Another factor to keep in mind is that if the twin they spare later becomes a ghost themselves, their hun and po souls are quite likely to then engage in mutual symbiosis/cannibalism with their Yuu-Zin counterparts, the quartet devouring each other until their collective mass melds into a single being. The family's domain in the Underworld is controlled by a trio of such beings, which drive their living descendants to continue the tradition so that future twins can have the same chance at true spiritual unity.
 
Oh? I still haven't read everything. Would they be in the Sidereal splatbooks or elsewhere?

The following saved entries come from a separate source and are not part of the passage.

(** [_write_constant_specification_group(elem)] *)
Definition _write_constant_specification_group (elem : ConstantSpecification) : W unit :=
  match constant_value elem with
  | Some v =>
      _add_child "VALUE-SPEC" None;;
      _write_value_specification_element v;;
      _leave_child
  | None => W_ret tt
  end.

(** [_write_constant_specification(elem)] *)
Definition _write_constant_specification (elem : ConstantSpecification) : W unit :=
  let attr :=
    _collect_identifiable_attributes (ConstantSpecification_identifiable elem) [] in
  _add_child "CONSTANT-SPECIFICATION" (Some attr);;
  _write_referrable (ConstantSpecification_identifiable elem);;
  _write_multilanguage_referrable (ConstantSpecification_identifiable elem);;
  _write_identifiable (ConstantSpecification_identifiable elem);;
  _write_constant_specification_group elem;;
  _leave_child.

(** ** writer.py: packages, the document, the entry points *)

(** [elem.__class__.__name__] *)
Definition element_class_name (e : element) : string :=
  match e with
  | element_CompuMethod _ => "CompuMethod"
  | element_Unit _ => "Unit"
  | element_ConstantSpecification _ => "ConstantSpecification"
  | element_foreign f => foreign_class f
  end.

(** The keys of the three dispatch tables of [Writer.__init__]. *)
Definition switcher_collectable : list string :=
  ["Package"; "CompuMethod"; "ApplicationArrayDataType"; "ApplicationRecordDataType";
   "ApplicationPrimitiveDataType"; "SwBaseType"; "SwAddrMethod";
   "ImplementationDataType"; "DataTypeMappingSet"; "DataConstraint"; "Unit";
   "ConstantSpecification"].

Definition switcher_value_specification : list string :=
  ["TextValueSpecification"; "NumericalValueSpecification";
   "NotAvailableValueSpecification"; "ArrayValueSpecification";
   "RecordValueSpecification"; "ApplicationValueSpecification"; "ConstantReference"].

Definition switcher_non_collectable : list string :=
  ["Annotation"; "Break"; "DocumentationBlock"; "EmphasisText"; "IndexEntry";
   "MultilanguageLongName"; "MultiLanguageOverviewParagraph"; "MultiLanguageParagraph";
   "MultiLanguageVerbatim"; "LanguageLongName"; "LanguageParagraph"; "LanguageVerbatim";
   "Package"; "SingleLanguageUnitNames"; "Superscript"; "Subscript"; "TechnicalTerm";
   "Computation"; "CompuRational"; "CompuScale";
   "ScaleConstraint"; "InternalConstraint"; "PhysicalConstraint"; "DataConstraintRule";
   "SwDataDefPropsConditional"; "SwBaseTypeRef"; "SwBitRepresentation"; "SwTextProps";
   "SwPointerTargetProps"; "SymbolProps"; "ImplementationDataTypeElement";
   "ApplicationArrayElement"; "ApplicationRecordElement"; "DataTypeMap"; "ValueList";
   "SwValues"; "SwAxisCont"; "SwValueCont";
   "PhysicalDimensionRef"; "ApplicationDataTypeRef"; "ConstantRef"].

Definition switcher_all : list string :=
  (switcher_collectable ++ switcher_value_specification ++ switcher_non_collectable)%list.

(** The function a table holds for the class of an element, called on the
    element. *)
Definition write_element (e : element) : W unit :=
  match e with
  | element_CompuMethod x => _write_compu_method x
  | element_Unit x => _write_unit x
  | element_ConstantSpecification x => _write_constant_specification x
  | element_foreign f => write_foreign f
  end.

(** The loop body of [_write_package_elements]: look the class up, call
    the function found, or raise. *)
Definition write_collectable (elem : element) : W unit :=
  if bool_decide (element_class_name elem ∈ switcher_collectable)
  then write_element elem
  else W_raise NotImplementedError.

(** [_write_package_elements(package)] *)
Definition _write_package_elements (elems : list element) : W unit :=
  _add_child "ELEMENTS" None;;
  for_each write_collectable elems;;
  _leave_child.

(** [_write_package(package)], with [_write_sub_packages] inside it. *)
Fixpoint _write_package (package : Package) : W unit :=
  match package with
  | mkPackage identifiable elems subs =>
      let attr := _collect_identifiable_attributes identifiable [] in
      _add_child "AR-PACKAGE" (Some attr);;
      _write_referrable identifiable;;
      _write_multilanguage_referrable identifiable;;
      _write_identifiable identifiable;;
      match elems with
      | _ :: _ => _write_package_elements elems
      | [] => W_ret tt
      end;;
      match subs with
      | _ :: _ =>
          (* _write_sub_packages *)
          _add_child "AR-PACKAGES" None;;
          for_each _write_package subs;;
          _leave_child
      | [] => W_ret tt
      end;;
      _leave_child
  end.

(** [_write_sub_packages(package)] *)
Definition _write_sub_packages (package : Package) : W unit :=
  _add_child "AR-PACKAGES" None;;
  for_each _write_package (packages package);;
  _leave_child.

(** [_write_packages(packages)] *)
Definition _write_packages (pkgs : list Package) : W unit :=
  _add_child "AR-PACKAGES" None;;
  for_each _write_package pkgs;;
  _leave_child.

(** [_write_document(document, skip_root_attr)] *)
Definition _write_document (document : Document) (skip_root_attr : bool) : W unit :=
  _add_line ("<?xml version=" +:+ quote +:+ "1.0" +:+ quote +:+ " encoding=" +:+ quote
             +:+ "utf-8" +:+ quote +:+ "?>");;
  (if skip_root_attr then _add_child "AUTOSAR" None
   else _add_child "AUTOSAR"
          (Some [("xsi:schemaLocation",
                  "http://autosar.org/schema/r4.0 " +:+ schema_file document);
                 ("xmlns", "http://autosar.org/schema/r4.0");
                 ("xmlns:xsi", "http://www.w3.org/2001/XMLSchema-instance")]));;
  match document_packages document with
  | _ :: _ => _write_packages (document_packages document)
  | [] => W_ret tt
  end;;
  _leave_child.

(** [elem.__class__.__name__] for the objects of the single-element entry
    points. *)
Definition class_name (elem : ar_object) : string :=
  match elem with
  | object_Package _ => "Package"
  | object_element e => element_class_name e
  | object_ValueSpecification v =>
      match v with
      | TextValueSpecification _ _ => "TextValueSpecification"
      | NumericalValueSpecification _ _ => "NumericalValueSpecification"
      | NotAvailableValueSpecification _ _ _ => "NotAvailableValueSpecification"
      | ArrayValueSpecification _ _ => "ArrayValueSpecification"
      | RecordValueSpecification _ _ => "RecordValueSpecification"
      | ApplicationValueSpecification _ _ _ _ => "ApplicationValueSpecification"
      | ConstantReference _ _ => "ConstantReference"
      end
  | object_Computation _ => "Computation"
  | object_CompuScale _ => "CompuScale"
  | object_CompuRational _ => "CompuRational"
  | object_SingleLanguageUnitNames _ => "SingleLanguageUnitNames"
  | object_BaseRef r =>
      match ref_cls r with
      | CompuMethodRef => "CompuMethodRef"
      | FunctionPtrSignatureRef => "FunctionPtrSignatureRef"
      | ImplementationDataTypeRef => "ImplementationDataTypeRef"
      | SwAddrMethodRef => "SwAddrMethodRef"
      | SwBaseTypeRef => "SwBaseTypeRef"
      | DataConstraintRef => "DataConstraintRef"
      | PhysicalDimensionRef => "PhysicalDimensionRef"
      | UnitRef => "UnitRef"
      | IndexDataTypeRef => "IndexDataTypeRef"
      | ApplicationDataTypeRef => "ApplicationDataTypeRef"
      | AutosarDataTypeRef => "AutosarDataTypeRef"
      | ConstantRef => "ConstantRef"
      end
  end.
(** * The SambaNova model adapter of the A2Agent demos

    A shallow embedding of [SambaAdapter.generate_content_async] as it is
    written in

      - [A2Agent/multi_tool_agent/agent.py] (the same method body, line for
        line, is in [A2Agent/2_tool_agent/tool_agent/agent.py]), and
      - [A2Agent/1_Basic_Agent/greeting_agent/agent.py] (the earlier variant,
        without tool declarations and without argument parsing).

    The method is an async generator that reads the request, builds the
    keyword arguments of one [chat.completions.create] call, performs the
    call, walks the returned object with [getattr] and yields one
    [LlmResponse].  Its effects (the vendor call, the log records, the
    yielded value, a raised exception) are modelled with a small
    state-and-exception monad over a [World] that also holds the request
    and the adapter object, so that writes to them would be visible.

    Modelling choices:
      - the objects of the request are the library's: [contents] is a
        list of turns; the parts of a turn, the declarations of a tool and
        the parameters of a declaration are a value or, by the library's
        defaults, [None]; the framework's [LlmRequest] has no [tools]
        attribute and a [types.Schema] has no [to_dict] method, while
        another object may have them, so both cases are in the model and
        reading what is not there raises [AttributeError];
      - an attribute of a vendor object that the method probes with
        [getattr]/[hasattr] is missing, [None] or a value ([attr]);
      - the client is a function from the keyword arguments of [create] to
        an exception or a completion object; every exception is a subclass
        of [Exception], so [except Exception] catches it;
      - [json.loads] is a parameter of the [multi_tool_agent] method
        ([string -> option json], [None] where it raises); [JsonLite] is
        an instance used to run the method on concrete responses;
      - [types.FunctionCall] validates [args] as [Optional[dict]]. *)

From Stdlib Require Import List String Ascii Bool Arith Lia.
Import ListNotations.
Open Scope string_scope.
Open Scope list_scope.
Set Warnings "-register-all".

Sorry I wasn't clear; this isn't explicitly written up but is what I think is a reasonable inference from everything else. Like, of course the Sidereals would set up something like this (I'm thinking more in terms of the contained nature of the village, the rigid assignment of jobs, the careful psychological curtain around wrongthink than the specific memory-transfer mechanism). In fact I wouldn't be surprised if they were maintained as a place to raise infants who have received Sidereal shards.
 
Sorry I wasn't clear; this isn't explicitly written up but is what I think is a reasonable inference from everything else. Like, of course the Sidereals would set up something like this (I'm thinking more in terms of the contained nature of the village, the rigid assignment of jobs, the careful psychological curtain around wrongthink than the specific memory-transfer mechanism). In fact I wouldn't be surprised if they were maintained as a place to raise infants who have received Sidereal shards.
Aha, gotcha.

On that note, honestly, I wouldn't be surprised if multiple variations of The Giver's Community existed. An Autochthoniam city using aspects of the Community as a means to prevent strife and deal with resource shortages while a city of demon worshipers? Casting aside diversity of thought and being to create perfect order? Let's face it: The Giver is SWLiHN as all hell.
 
In fact I wouldn't be surprised if they were maintained as a place to raise infants who have received Sidereal shards.
I would, because it would be stupid. It would make a lot more sense to raise them in a society that at least resembles one they'll have to interact with as part of their duties, because the ability to interact with people properly is kind of important.
 
I would, because it would be stupid. It would make a lot more sense to raise them in a society that at least resembles one they'll have to interact with as part of their duties, because the ability to interact with people properly is kind of important.
But if it's incredibly stupid, how much accumulated sidereal limit between how many sidereals would it take to make such a thing?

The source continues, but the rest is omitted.